European real estate: turning the corner
In a context marked by declining interest rates, easier access to financing, and a recovery in transactions, the outlook for real estate appears more favorable. European real estate can offer attractive relative value, supported by solid fundamentals, particularly in high-growth sectors such as logistics. James Seppala, Chairman of Blackstone Europe and Head of Real Estate Europe, shares his insights on this evolution and the opportunities it brings.
How is the market environment in Europe?
James Seppala: During 2025, market conditions have taken a positive turn, giving us greater confidence in the outlook. Interest rates have declined significantly—since peaking in 2023, the European Central Bank (ECB) has cut rates numerous times, bringing them to about half of what they were1.
With rates now steady, we expect the current spread between property yields and central bank policy rates to narrow over time, which could help lift asset valuations. Cheaper borrowing costs and increasing capital market activity are also giving investors more confidence and which is already translating into increased transaction activity2. We expect this momentum to keep supporting real estate values over time.
That brighter outlook comes after a tough period for commercial real estate. Over the last three years, values in certain cases adjusted quite sharply—even though operating performance remained healthy. We believe that real estate values have now largely bottomed out, helped by lower rates, limited new construction, and a stronger debt market. While we are not anticipating a rapid or abrupt rebound, we do believe the conditions for a steady recovery are in place. Today, if you compare private real estate values to high-yield bonds or equities, which have recovered meaningfully since their respective troughs, it’s clear the asset class offers attractive relative value and risk-adjusted returns3.
Which sector offers the best opportunities?
J.S: Logistics is a high conviction theme globally and benefits from strong secular tailwinds, driven by the way people shop and consume today. Long-term demand for the sector remains strong, with e-commerce penetration in Europe remaining about 45% lower than in the U.S. Rents are also relatively affordable—prime logistics rents in the U.S. are nearly double those in Europe—which suggests there’s room for further growth4 5.
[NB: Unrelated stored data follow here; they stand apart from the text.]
Definition storeChatLabel (chat id : string) (at_ : Z) (on : bool) (t : label_tables) : label_tables :=
  {| labels := labels t;
     chat_labels := <[(chat, id) := upsert_association (chat_labels t !! (chat, id)) (association_of at_ on)]> (chat_labels t) |}.

Definition recordLabel (e : LabelEdit) (t : label_tables) : label_tables :=
  match e_Action e with
  | Some a => if String.eqb (e_LabelID e) "" then t else storeLabel (e_LabelID e) (e_Timestamp e) a t
  | None => t
  end.

(** [recordChatLabel]: [action] is the label switch, [None] for a nil action. *)
Definition recordChatLabel `{JidOps} (jid : JID) (id : string) (at_ : Z) (action : option bool) (t : label_tables) : label_tables :=
  match action with
  | Some on =>
      if String.eqb id "" || String.eqb (User jid) "" || String.eqb (Server jid) "" then t
      else storeChatLabel (JIDString (ToNonAD jid)) id at_ on t
  | None => t
  end.

(** The association that decides for the chats: the newest, unlabelled first at
    the same millisecond ([ORDER BY c.action_ms DESC, c.labeled ASC LIMIT 1]). *)
Definition first_of (a b : association) : association :=
  if bool_decide (a_action_ms a < a_action_ms b) || bool_decide (a_action_ms a = a_action_ms b) && negb (labeled b) then b else a.

Definition deciding (as_ : list association) : option association :=
  match as_ with [] => None | a :: l => Some (foldl first_of a l) end.

(** [listLabels]: no chat lists every label. *)
Definition listed (chats : list string) (includeDeleted : bool) (t : label_tables) (id : string) (l : label) : bool :=
  (negb (deleted l) || includeDeleted)
  && (bool_decide (chats = [])
      || match deciding (omap (λ c, chat_labels t !! (c, id)) (take 2 chats)) with Some a => labeled a | None => false end).

Definition id_le (a b : string * label) : Prop := string_le a.1 b.1.
#[export] Instance id_le_dec : RelDecision id_le.
Proof. intros a b. unfold id_le. apply _. Defined.

Definition listLabels (chats : list string) (includeDeleted : bool) (t : label_tables) : list (string * label) :=
  merge_sort id_le (filter (λ kl, listed chats includeDeleted t kl.1 kl.2 = true) (map_to_list (labels t))).

(** The chats of a request: the authorised one and its twin when the policy
    admits it ([handleLabels]); [None] is a twin function that is nil or fails. *)
Definition label_chats `{JidOps} (policy : chatPolicy) (twin : JID → option JID) (jid : JID) : list string :=
  JIDString jid ::
  match twin jid with
  | Some other =>
      if negb (IsEmpty other) && negb (String.eqb (JIDString other) (JIDString jid)) && Allows policy (JIDString other)
      then [JIDString other] else []
  | None => []
  end.

(** [handleLabels]: [chat] is the first chat_jid of the query, if there is one. *)
Definition handleLabels `{JidOps} (policy : chatPolicy) (twin : JID → option JID) (chat : option string) (include : string)
    (t : label_tables) : result Http.reply (list (string * label)) :=
  match match chat with
        | None => Ok []
        | Some raw => match authorizeChat policy raw false with
                      | Err r => Err r
                      | Ok jid => Ok (label_chats policy twin jid)
                      end
        end with
  | Err r => Err r
  | Ok chats =>
      if negb (String.eqb include "") && negb (String.eqb include "0") && negb (String.eqb include "1")
      then Err (Http.writeError 400 "include_deleted must be 0 or 1")
      else Ok (listLabels chats (String.eqb include "1") t)
  end.

(** One mutation as it arrives. *)
Inductive mutation : Type :=
| EditLabel (e : LabelEdit)
| LabelChat (chat id : string) (at_ : Z) (on : bool).

Definition record (t : label_tables) (m : mutation) : label_tables :=
  match m with
  | EditLabel e => recordLabel e t
  | LabelChat chat id at_ on => storeChatLabel chat id at_ on t
  end.

(** ** Mutations in any order *)

Lemma association_eq at1 at2 on : unix_milli at1 = unix_milli at2 → association_of at1 on = association_of at2 on.
Proof.
  intros Heq. unfold association_of. rewrite Heq. f_equal. unfold stamp, unix_milli in *.
  Z.to_euclidean_division_equations; lia.
Qed.

Lemma upsert_association_comm o at1 on1 at2 on2 :
  upsert_association (Some (upsert_association o (association_of at1 on1))) (association_of at2 on2) =
  upsert_association (Some (upsert_association o (association_of at2 on2))) (association_of at1 on1).
Proof.
  pose proof (association_eq at1 at2 on1) as Heq. unfold association_of in *.
  destruct o as [[on ? ?]|]; unfold upsert_association; simpl; destruct on1, on2; try destruct on; simpl;
    repeat (case_bool_decide; simpl in *; try lia); try done; (by rewrite Heq by lia) || (by rewrite <-Heq by lia).
Qed.

(** The part of a label row that decides its visibility. *)
Definition state_of (l : label) : Z * bool := (action_ms l, deleted l).

Definition upsert_state (o : option (Z * bool)) (n : Z * bool) : Z * bool :=
  match o with
  | None => n
  | Some o => if bool_decide (o.1 < n.1) || bool_decide (n.1 = o.1) && (n.2 || negb o.2) then n else o
  end.

Lemma upsert_label_state o n : state_of (upsert_label o n) = upsert_state (state_of <$> o) (state_of n).
Proof. destruct o as [o|]; [|done]. unfold upsert_label, upsert_state. simpl. by destruct (_ || _). Qed.

Lemma upsert_state_comm o m n : upsert_state (Some (upsert_state o m)) n = upsert_state (Some (upsert_state o n)) m.
Proof.
  destruct m as [i a], n as [j b]. destruct o as [[k c]|]; unfold upsert_state; simpl; destruct a, b; try destruct c; simpl;
    repeat (case_bool_decide; simpl in *; try lia); try done; f_equal; lia.
Qed.

(** Two table contents a listing cannot tell apart. *)
Definition same_view (t t' : label_tables) : Prop :=
  chat_labels t = chat_labels t' ∧ ∀ id, state_of <$> labels t !! id = state_of <$> labels t' !! id.

#[export] Instance same_view_equiv : Equivalence same_view.
Proof.
  split.
  - by intros t.
  - intros t t' [H1 H2]. split; [done|]. intros id. by rewrite H2.
  - intros t t' t'' [H1 H2] [H3 H4]. split; [congruence|]. intros id. by rewrite H2.
Qed.

Lemma edit_state id at_ a t k :
  state_of <$> labels (storeLabel id at_ a t) !! k =
  if decide (k = id) then Some (upsert_state (state_of <$> labels t !! id) (state_of (label_of at_ a))) else state_of <$> labels t !! k.
Proof.
  unfold storeLabel. cbn [labels]. destruct (decide (k = id)) as [->|Hne].
  - by rewrite lookup_insert_eq, <-upsert_label_state.
  - by rewrite lookup_insert_ne.
Qed.

#[export] Instance record_proper : Proper (same_view ==> (=) ==> same_view) record.
Proof.
  intros t t' [H1 H2] m _ <-. destruct m as [e|chat id at_ on]; simpl.
  - unfold recordLabel. destruct (e_Action e) as [a|]; [|done]. destruct (String.eqb _ _); [done|]. split; [done|].
    intros k. rewrite !edit_state. case_decide; [by rewrite H2|done].
  - split; [|done]. unfold storeChatLabel. simpl. by rewrite H1.
Qed.

Lemma record_comm t m n : same_view (record (record t m) n) (record (record t n) m).
Proof.
  destruct m as [[i1 ? ?]|chat id at_ on], n as [[i2 ? ?]|chat' id' at' on']; simpl; unfold recordLabel; simpl; repeat (case_match; try done).
  - split; [done|]. intros k. rewrite !edit_state. repeat case_decide; subst; try congruence; try done. by rewrite upsert_state_comm.
  - split; [|done]. unfold storeChatLabel. cbn [chat_labels].
    destruct (decide ((chat, id) = (chat', id'))) as [E|Hne].
    + injection E as -> ->. by rewrite !lookup_insert_eq, !insert_insert_eq, upsert_association_comm.
    + rewrite !lookup_insert_ne by congruence. by apply insert_insert_ne.
Qed.

Lemma records_proper l t t' : same_view t t' → same_view (foldl record t l) (foldl record t' l).
Proof. revert t t'. induction l as [|m l IH]; intros t t' Ht; [done|]. simpl. apply IH. by rewrite Ht. Qed.

Lemma records_permutation l l' t : l ≡ₚ l' → same_view (foldl record t l) (foldl record t l').
Proof.
  intros Hp. revert t. induction Hp as [|m l l' _ IH|m n l|l l' l'' _ IH1 _ IH2]; intros t; simpl; [done| | |].
  - apply IH.
  - apply records_proper, record_comm.
  - etrans; [apply IH1|apply IH2].
Qed.

Lemma listed_ids t chats inc id :
  id ∈ (listLabels chats inc t).*1 ↔ ∃ l, labels t !! id = Some l ∧ listed chats inc t id l = true.
Proof.
  unfold listLabels. rewrite list_elem_of_fmap. split.
  - intros ([k l] & -> & Hin). rewrite merge_sort_Permutation in Hin. apply list_elem_of_filter in Hin as [Hl Hin].
    apply elem_of_map_to_list in Hin. by exists l.
  - intros (l & Hl & Hlist). exists (id, l). split; [done|]. rewrite merge_sort_Permutation. apply list_elem_of_filter.
    split; [done|]. by apply elem_of_map_to_list.
Qed.

Lemma same_view_listed t t' chats inc id :
  same_view t t' → id ∈ (listLabels chats inc t).*1 → id ∈ (listLabels chats inc t').*1.
Proof.
  intros [H1 H2] (l & Hl & Hlist)%listed_ids. apply listed_ids. specialize (H2 id). rewrite Hl in H2.
  destruct (labels t' !! id) as [l'|]; [|done]. injection H2 as _ Hd. exists l'. split; [done|].
  unfold listed in *. by rewrite <-H1, <-Hd.
Qed.

(** Labels converge.  Label edits and chat associations may arrive in any
    order, as live mutations and full snapshots interleave: which labels are
    listed, for which chats, and which of them are deleted depends only on the
    set of mutations that arrived. *)
Theorem labels_converge (l l' : list mutation) (t : label_tables) (Hp : l ≡ₚ l') :
  let u := foldl record t l in
  let u' := foldl record t l' in
  chat_labels u = chat_labels u'
  ∧ (∀ id, deleted <$> labels u !! id = deleted <$> labels u' !! id)
  ∧ ∀ chats inc id, id ∈ (listLabels chats inc u).*1 ↔ id ∈ (listLabels chats inc u').*1.
Proof.
  intros u u'. assert (same_view u u') as Hv by (by apply records_permutation). split_and!.
  - apply Hv.
  - intros id. pose proof (proj2 Hv id) as Hs. destruct (labels u !! id), (labels u' !! id); try done. injection Hs as _ Hd. simpl. by rewrite Hd.
  - intros chats inc id. split; apply same_view_listed; [done|by symmetry].
Qed.

(** A label that two devices delete and revive in one millisecond. *)
Definition action (n : string) (d : bool) : LabelAction :=
  {| Name := n; Color := 1; Deleted := d; Type_ := 0; IsImmutable := false; PredefinedID := None |}.
Definition edit (id n : string) (d : bool) (at_ : Z) : mutation :=
  EditLabel {| e_LabelID := id; e_Timestamp := at_; e_Action := Some (action n d) |}.
Definition history : list mutation :=
  [edit "1" "" true 5000000; edit "1" "work" false 5000001; edit "2" "home" false 9; LabelChat "9@g.us" "2" 5 true; LabelChat "9@g.us" "2" 3 true].
Definition no_labels : label_tables := {| labels := ∅; chat_labels := ∅ |}.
We also observe robust demand driven by a combination of shifting global supply chains and rising infrastructure and defense spending across Europe. For example, the latter is creating new demand for industrial and logistics facilities to store and manufacture goods. According to Savills, a global real estate services provider6, the U.K. and Europe will need an additional 37 million square meters of space as a result—almost a 20% increase versus occupier demand in 2024. On the supply side, higher building costs are slowing new projects, with completions expected to drop by around 45% in 2025–2026 compared to the five-year average7. We continue to have strong convictions in the sector and are excited about deployment opportunities in 2026.
Sources
1. European Central Bank, as of November 30, 2025.
2. CBRE, as of September 30, 2025. European real estate investment volumes are 18% higher over the last twelve months compared with the previous twelve-month period.
3. As of September 30, 2025. Equities represented by MSCI Europe, high-yield bonds represented by the Bloomberg High Yield Index and real estate values represented by the Green Street Commercial Property Price Index for All Property. Comparisons shown are for informational purposes only, do not represent specific investments and are not a portfolio allocation recommendation.
4. Global Data, as of September 30, 2025. Continental Europe represents the weighted average of e-commerce penetration based on retail sales for Germany, the Netherlands, France, Spain and Italy. U.S. represents sales share of total retail sales excluding auto, gas and food services.
5. As of June 30, 2025. U.S. (California – Bay Area, California – LA, Miami, New Jersey, Seattle): CBRE, Cushman & Wakefield and Blackstone Proprietary Data. Continental Europe (Amsterdam, Madrid, Milan, Munich, Paris): CBRE. Prime rents represent Class A stock.
6. Savills is a global real estate services provider with ~42k employees globally
7. CBRE, as of June 30, 2025. Refers to 2025 – 2026 projected average new supply as a % of stock vs. 2020 – 2024 average new supply as a % of stock. Includes data for the U.K., Germany, the Netherlands, France and Italy. Figures shown are weighted averages based on country-level data, weighted by logistics exposure in Blackstone’s open-ended European Core+ funds (based on sqm owned).
Disclaimer: The information presented is not financial or investment advice and should not be relied upon for investment decisions. Opinions expressed reflect the current opinions of Blackstone as of the date hereof, based on the current market environment, and are subject to change. There can be no assurances that any of the trends described herein will continue or will not reverse.